Minister Norman Baker wants end to UK animal tests

The minister in charge of regulating animal experiments in the UK has said he wants to see an end to all testing.

Lib Dem MP Norman Baker – a longstanding anti-vivisection campaigner – said a ban on animal testing “would not happen tomorrow”.

But he claimed the government was moving in the right direction. The coalition is committed to reducing the number of live animal experiments – but animal rights campaigners say they have broken that promise.

Mr Baker, who as crime prevention minister at the Home Office has responsibility for regulating the use of animals in science, said he was trying to persuade the industry to accept the economic case for ending tests.

“I am firmly of the belief it is not simply a moral issue but that we as a nation can get a strategic advantage from this – something that will be good for the economy,” Mr Baker told BBC News. “I have been encouraging the industry to come up with alternatives to animal testing.”

‘Privacy clause’

The scientific community says research on live animals is vital to understanding disease and has resulted in new vaccines and also treatments for cancer, Parkinson’s disease, asthma and HIV – but opponents say it is cruel and pointless, as alternative research methods are available.

Mr Baker has also promised legislation before the next election to increase transparency – potentially giving the public the chance to obtain details about what happens to animals in laboratories.

At the moment, the Home Office blocks requests for data on research contracts and the justification for using live animals as the issue is exempt from the Freedom of Information Act.

Laboratory mice

Researchers are protected by a “privacy clause” in Section 24 of the Animals (Scientific Procedures) Act 1986.

Mr Baker has carried out a review of the Section 24 following a high profile campaign by the National Anti-Vivisection Society and celebrities including Joanna Lumley and Eddie Izzard.

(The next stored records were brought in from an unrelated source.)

(** An output that could not be built at the start is not built by a reload of
    the same configuration: the recorder takes it for the current one. *)
Theorem failed_output_not_retried ok ok' cfg :
  update ok' cfg (NewRecorderFromConfig ok cfg) = NewRecorderFromConfig ok cfg.
Proof.
  unfold update. replace (currentCfg (NewRecorderFromConfig ok cfg)) with cfg.
  - by rewrite configEqual_refl.
  - unfold NewRecorderFromConfig. by destruct (allocate _ _).
Qed.

(** ** The output to Kafka (eventrecorder/kafka.go)

    A lock makes enqueueing and closing exclude each other; franz-go's buffer is
    behind [produce]. *)
Record kafkaOutput := mkKafkaOutput {
  work : list payload;
  bufferSize : nat;
  k_closed : bool;
  k_loop : loop_state;
}.

Definition defaultKafkaBufferSize : nat := 1024.
Definition NewKafkaOutput (c : KafkaOutputConfig) : kafkaOutput :=
  mkKafkaOutput [] (if BufferSize c <=? 0 then defaultKafkaBufferSize else Z.to_nat (BufferSize c)) false Running.

Inductive enqueued := Queued | BufferFull | OutputClosed.
Definition enqueue (k : kafkaOutput) (v : payload) : kafkaOutput * enqueued :=
  if k_closed k then (k, OutputClosed)
  else if (length (work k) <? bufferSize k)%nat
  then (mkKafkaOutput (work k ++ [v]) (bufferSize k) (k_closed k) (k_loop k), Queued)
  else (k, BufferFull).

(** The goroutine takes from the queue, and when it is told to stop it empties
    the queue first. *)
Inductive k_label := KEnqueue (v : payload) (r : enqueued) | KProduce (v : payload) | KOther.
Inductive k_step (k : kafkaOutput) : k_label → kafkaOutput → Prop :=
| KSend v : k_step k (KEnqueue v (enqueue k v).2) (enqueue k v).1
| KTake v q : k_loop k ≠ Exited → work k = v :: q →
    k_step k (KProduce v) (mkKafkaOutput q (bufferSize k) (k_closed k) (k_loop k))
| KClose : k_step k KOther (mkKafkaOutput (work k) (bufferSize k) true (k_loop k))
| KDrain : k_loop k = Running → k_closed k = true →
    k_step k KOther (mkKafkaOutput (work k) (bufferSize k) (k_closed k) Draining)
| KExit : k_loop k = Draining → work k = [] →
    k_step k KOther (mkKafkaOutput (work k) (bufferSize k) (k_closed k) Exited).

Inductive k_steps (k : kafkaOutput) : list k_label → kafkaOutput → Prop :=
| KRefl : k_steps k [] k
| KSnoc tr l k1 k2 : k_steps k tr k1 → k_step k1 l k2 → k_steps k (tr ++ [l]) k2.

Definition queued (tr : list k_label) : list payload :=
  omap (λ l, match l with KEnqueue v Queued => Some v | _ => None end) tr.
Definition produced (tr : list k_label) : list payload :=
  omap (λ l, match l with KProduce v => Some v | _ => None end) tr.
(** What a set-up that succeeds has done. *)
Definition setup_trace (o : Options) (n : nat) : trace :=
  (if clustered o then [Open RPeer; Open RMemberlist] else []) ++
  (if default false (Flagger o) then [Open RRecorder; StartupEvent] else []) ++
  [Open RNflogMaintenance; Open RSilenceMaintenance] ++ (if clustered o then [Open RSettle] else []) ++
  [Open RAlerts] ++ (Open <$> (RListener <$> seq 0 n)) ++ [Open RTracing; Open RActive].
Definition setup_cleanups (o : Options) : list cleanup :=
  (if clustered o then [CPeer] else []) ++
  [CRecorder; CShutdownEvent; CMaintenance; CAlerts; CListeners; CTracing; CReloader].

Ltac ok_step E :=
  let s1 := fresh "s" in let E1 := fresh "E" in
  apply M_bind_ok in E as (s1 & ? & E1 & E);
  first
  [ unfold check in E1; case_match; [discriminate E1|injection E1 as <- _]
  | unfold attempt in E1; injection E1 as <- _
  | unfold mret, M_ret, open, emit, onStop, set_coordinator in E1; injection E1 as <- _
  | idtac ].

Lemma setup_cluster_trace o x s u :
  setup_cluster o x (newApp, []) = (s, Ok u) →
  s = (mkApp (if clustered o then [CPeer] else []) false false [] false false None [],
       if clustered o then [Open RPeer; Open RMemberlist] else []).
Proof.
  unfold setup_cluster, Create. destruct (clustered o); [|by intros [= <- _]]. rewrite !M_bind_run. unfold check.
  destruct (x_Create x); cbn; [done|]. rewrite M_bind_run. destruct (x_transport x); cbn; [done|].
  destruct (x_memberlist x) as [[e []]|]; cbn; [done..|]. by intros [= <- _].
Qed.
(** ** Vocabulary of further properties: a stable provider *)

(** A provider whose answer to a request does not depend on the calls
    made before it. *)
Definition stableNetwork (net : Network) : Prop :=
  forall n m url options,
    reposApi net n url options = reposApi net m url options
    /\ orgsApi net n url options = orgsApi net m url options
    /\ commitsApi net n url options = commitsApi net m url options.

Definition stableApi {A} (api : Api A) : Prop :=
  forall net, stableNetwork net ->
    forall n m url options, api net n url options = api net m url options.

(** Two worlds in front of the same stable provider; their clocks,
    stores, logs and numbers of calls may differ. *)
Definition sameProvider (w1 w2 : World) : Prop :=
  stableNetwork (network w1) /\ network w2 = network w1.

(** [Repeatable m]: from any two worlds in front of the same stable
    provider, [m] has the same outcome. *)
Definition Repeatable {A} (m : M A) : Prop :=
  forall w1 w2, sameProvider w1 w2 ->
    fst (m w1) = fst (m w2) /\ sameProvider (snd (m w1)) (snd (m w2)).

(** The count that [getRepoCommits] returns for a repository in front of
    the provider [net]. *)
Definition repoCount (net : Network) (username repoOwner repoName : string)
    (since : option Z)
    (token : option string) : Z :=
  match fst (getRepoCommits username repoOwner repoName since token (emptyWorld net 0)) with
  | Ok n => n
  | Throw _ => 0
  end.

Definition sumZ (l : list Z) : Z := fold_right Z.add 0 l.

(** The number of counts that are at least one. *)
Definition contributing (l : list Z) : Z :=
  Z.of_nat (length (List.filter (fun n => n >? 0) l)).

(** The repositories of a listing whose commit history the owned pass
    reads: not excluded, updated since the start of the window, the first
    twenty of them. *)
Definition ownedCandidates (config : Config) (since : option Z) (repos : list GitHubRepo)
    : list GitHubRepo :=
  take 20
    (List.filter
       (fun repo => negb (includes (excludeRepos config) (name repo)) && updatedSince repo since)
       repos).

(** The result of a batch promise for a repository with [count] commits
    of the user. *)
Definition contribution (count : Z) : option Z :=
  if count >? 0 then Some count else None.

(** The counts of the repositories of the user in front of [net]. *)
Definition ownedCounts (net : Network) (username : string) (config : Config)
    (since : option Z)
    (repos : list GitHubRepo) : list Z :=
  map (fun repo => repoCount net username username (name repo) since (githubToken config)) repos.

(** ** utils: configuration

    The environment of the worker: every variable is a string or is not
    set. *)

Record Env := mkEnv {
  GITHUB_USERNAME : option string;
  HEALTHY_THRESHOLD : option string;
  MODERATE_THRESHOLD : option string;
  MONITORING_DAYS : option string;
  CACHE_TTL : option string;
  JST_UPDATE_HOUR : option string;
  GITHUB_TOKEN : option string;
  INCLUDE_ORG_REPOS : option string;
  MAX_REPOS_PER_ORG : option string;
  EXCLUDE_REPOS : option string;
  EXCLUDE_ORGS : option string
}.

(** [value || fallback]. *)
Definition or_else (value : option string) (fallback : string) : string :=
  if truthy value then or_empty value else fallback.

(** [s.split(sep)] for a separator of one character. *)
Fixpoint split_on (sep : ascii) (s : string) : list string :=
  match s with
  | EmptyString => [EmptyString]
  | String c s' =>
      if Ascii.eqb c sep then EmptyString :: split_on sep s'
      else
        match split_on sep s' with
        | first :: rest => String c first :: rest
        | [] => [String c EmptyString]
        end
  end.

(** [s.trim()], on the white space of ASCII. *)
Fixpoint trim_end (s : string) : string :=
  match s with
  | EmptyString => EmptyString
  | String c s' =>
      match trim_end s' with
      | EmptyString => if is_space c then EmptyString else String c EmptyString
      | String c' t => String c (String c' t)
      end
  end.

Definition trim (s : string) : string := trim_end (skip_spaces s).

(** [value ? value.split(",").map((x) => x.trim()) : fallback]. *)
Definition listSetting (value : option string) (fallback : list string) : list string :=
  if truthy value then map trim (split_on "," (or_empty value)) else fallback.

(** [getConfig(env)]. A configuration of the embedding holds integers in
    its numeric fields: [None] is a configuration in which [parseInt]
    left NaN or an infinity in one of them. A user name that is not set
    is kept as the empty string, which is falsy like [undefined]. *)
Definition getConfig (env : Env) : option Config :=
  match parseInt (or_else (HEALTHY_THRESHOLD env) "15"),
        parseInt (or_else (MODERATE_THRESHOLD env) "5"),
        parseInt (or_else (MONITORING_DAYS env) "14"),
        parseInt (or_else (CACHE_TTL env) "86400"),
        parseInt (or_else (JST_UPDATE_HOUR env) "8"),
        parseInt (or_else (MAX_REPOS_PER_ORG env) "5") with
  | Some healthyThreshold, Some moderateThreshold, Some monitoringDays, Some cacheTTL,
    Some jstUpdateHour, Some maxReposPerOrg =>
      Some (mkConfig
              (or_empty (GITHUB_USERNAME env))
              healthyThreshold moderateThreshold monitoringDays cacheTTL jstUpdateHour
              (GITHUB_TOKEN env)
              (match INCLUDE_ORG_REPOS env with
               | Some value => String.eqb value "true"
               | None => false
               end)
              maxReposPerOrg
              (listSetting (EXCLUDE_REPOS env) ["dotfiles"])
              (listSetting (EXCLUDE_ORGS env) []))
  | _, _, _, _, _, _ => None
  end.

(** ** index: the /health route *)

Record HealthReport := mkHealthReport {
  report_status : string;
  report_service : string;
  report_configured : bool;
  report_timestamp : Z
}.

(** The handler of [GET /health]; [config] is [getConfig(env)]. *)
Definition health (config : Config) : M HealthReport :=
  now <- newDate ;;
  ret (mkHealthReport "ok" "Am I Genki? Badge Service" (truthy (Some (username config))) now).

(** ** Vocabulary of further properties: configuration *)

(** The decimal notation of a natural number. *)
Definition decimal (n : N) : string := NilEmpty.string_of_uint (N.to_uint n).

(** A string that does not begin with white space. *)
Definition starts_clean (s : string) : bool :=
  match s with
  | String c _ => negb (is_space c)
  | EmptyString => true
  end.

(** The number [n] that a numeric variable gives: the default when the
    variable is not set or is empty, and the number nearest to [k] when it
    holds the decimal notation of [k] in at most 20 digits, for which the
    language fixes the rounding. *)
Definition numericSetting (value : option string) (fallback n : Z) : Prop :=
  (truthy value = false /\ n = fallback)
  \/ exists k : N,
       value = Some (decimal k) /\ (k < 10 ^ 20)%N /\ toDouble (Z.of_N k) = Some n.

Definition unsetEnv (user : option string) : Env :=
  mkEnv user None None None None None None None None None None.

(** ** Vocabulary of further properties: badge styles *)

Definition VALID_BADGE_STYLES : list string :=
  ["flat"; "flat-square"; "plastic"; "for-the-badge"; "social"].

(** [isValidBadgeStyle(style)]. *)
Definition isValidBadgeStyle (style : string) : bool := includes VALID_BADGE_STYLES style.

(** The name of a style, as the renderer receives it. *)
Definition styleName (style : BadgeStyle) : string :=
  match style with
  | flat => "flat"
  | flat_square => "flat-square"
  | plastic => "plastic"
  | for_the_badge => "for-the-badge"
  | social => "social"
  end.

(** The style of the badge of a response, if it carries one. *)
Definition responseStyle (response : HttpResponse) : option string :=
  match response with
  | BadgeResponse svg _ _ _ => Some (styleName (badge_style svg))
  | TextResponse _ _ => None
  end.

(** ** Vocabulary of further properties: the snapshots of the store *)

(** A snapshot as the service writes it under [config]: its status is
    the classification of its commits, and its counters of repositories
    are those of an aggregation result. *)
Definition consistentSnapshot (config : Config) (data : CacheData) : Prop :=
  cached_status data
  = getHealthStatus (cached_commits data) (healthyThreshold config) (moderateThreshold config)
  /\ 0 <= owned (cached_sources data)
  /\ 0 <= org (cached_sources data)
  /\ owned (cached_sources data) + org (cached_sources data) <= 20
  /\ owned (cached_sources data) + org (cached_sources data) <= cached_commits data.

(** No snapshot of the store is dated after the clock, and the snapshot
    of the monitored identity, if there is one, is consistent. *)
Definition storeInvariant (config : Config) (w : World) : Prop :=
  (forall key data, kv w !! key = Some data -> lastUpdated data <= clock w)
  /\ (forall data, kv w !! cacheKeyOf config = Some data -> consistentSnapshot config data).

In a statement, Mr Baker said: “The coalition government is committed to enhancing openness and transparency about the use of animals in scientific research to improve public understanding of this work. It is also a personal priority of mine.

“The consultation on Section 24 of the Animals in Science Act has now concluded and we are currently analysing responses in preparation for pursuing potential legislative change.”

The number of experiments on animals in the UK increased by 52% between 1995 and 2013, according to official statistics.

Latest figure show show 4.12 million procedures were carried out with animals in 2013, a rise of 0.3% on the previous year.

‘Suffer and die’

There was a 6% increase in breeding genetically modified animals and a 5% decrease in other procedures.

Mice, fish and rats were the most commonly used species in 2013, with 3.08 million procedures carried out on them.

Animal stats
The rise in the total number of procedures was 0.03% between 2012 and 2013. There was an increase in testing of guinea pigs (+13,602); sheep (+2,919); rabbits (+1,233); pigs (+350); gerbils (+279); monkeys (+216) and reptiles (+183). But there was a fall in experiments on birds (-13,259); amphibians (-3,338); cattle (-1,167); goats (-969) and hamsters (-354).

British Union for the Abolition of Vivisection chief executive Michelle Thew said: ‘We continue to be disappointed that the government has failed to deliver on its 2010 pledge to reduce animal experiments and to end the use of animals to test household products.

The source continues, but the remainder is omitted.